- Jung, Yujeong;
- Ahn, Soo;
- An, Taeyang;
- Cha, Hyeon-Min;
- Kim, Minjae;
- Cheon, Hyunjin;
- Jang, Yejin;
- Lee, Haemi;
- Kim, Byungil;
- Kim, Meehyein;
- Lee, Yan
We present orally administrable prodrugs (OSC-GCDIs) of guanidino oseltamivir carboxylate (GOC) based on guanidine cyclic diimide (GCDI) to treat influenza viruses. By concealing the guanidine group, which significantly limits the intestinal absorption, its prodrugs OSC-GCDIs demonstrate dramatic improvement of oral bioavailability. The most promising antiviral substance OSC-GCDI(P) readily forms covalent adducts with serum proteins via a degradable linker after the intestinal absorption. Subsequently, the active species, GOC, is released from the conjugate in a sustained manner, which greatly contributes to improving pharmacokinetic properties.

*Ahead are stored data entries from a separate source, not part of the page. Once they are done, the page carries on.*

Lemma fs_step_inv s c : fs_inv s -> fs_inv (fs_step s c).
Proof.
  intros Hi. pose proof (inv_tracked s Hi) as Ht.
  destruct c as [i n|i n|i n|i n|i n|i n|j]; cbn [fs_step];
    try (apply on_dir_inv; [done|]; intros path Hp).
  - pose proof (Dir_Dir_extends _ path n Ht Hp) as H.
    destruct (Dir_Dir (env_fs s) path n) as [d' [p|e]]; destruct H as [H Hok]; [|by apply inv_quiet].
    pose proof (inv_extends s d' None (env_dirs s ++ [p]) Hi H) as H'. cbn in H'.
    rewrite app_nil_r in H'. apply H'. apply Forall_app. split; [apply Hi|].
    constructor; [by apply Hok|constructor].
  - by apply inv_quiet, Dir_List_extends.
  - by apply inv_quiet, Dir_Exists_extends.
  - by apply inv_quiet, Dir_Stat_extends.
  - by apply inv_quiet, Dir_Read_extends.
  - pose proof (Dir_Open_extends _ path n Ht Hp) as H.
    destruct (Dir_Open (env_fs s) path n) as [d' [h|e]]; [|by apply inv_quiet].
    by apply (inv_extends s d' (Some h) (env_dirs s) Hi H), Hi.
  - destruct (env_files s !! j) as [h|] eqn:E; [|done]. apply list_elem_of_lookup_2 in E.
    destruct Hi as [I1 I2 I3 I4 I5 I6 I7].
    destruct (file_Close_frame (env_fs s) h) as (F1 & F2 & F3).
    constructor; cbn; rewrite ?F1, ?F2, ?F3; try done.
    + unfold file_Close. case_match; [|done]. cbn. apply Forall_alter; [done|]. done.
    + intros k Hk. unfold tracked_old in I4. rewrite F1. apply I4. by rewrite <- F2.
    + intros k. rewrite elem_of_app, list_elem_of_singleton. intros [?| ->]; [by apply I6|done].
    + intros k. rewrite file_Close_open, I7, elem_of_app, list_elem_of_singleton.
      destruct (I5 h E) as [_ Hn]. naive_solver.
Qed.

Because of the remarkable improvements in both oral bioavailability and longevity of its active metabolite, OSC-GCDI(P) demonstrates outstanding therapeutic efficacy against both wild-type and oseltamivir-resistant (H275Y) influenza virus strains in a mouse infection model, even with a single oral administration.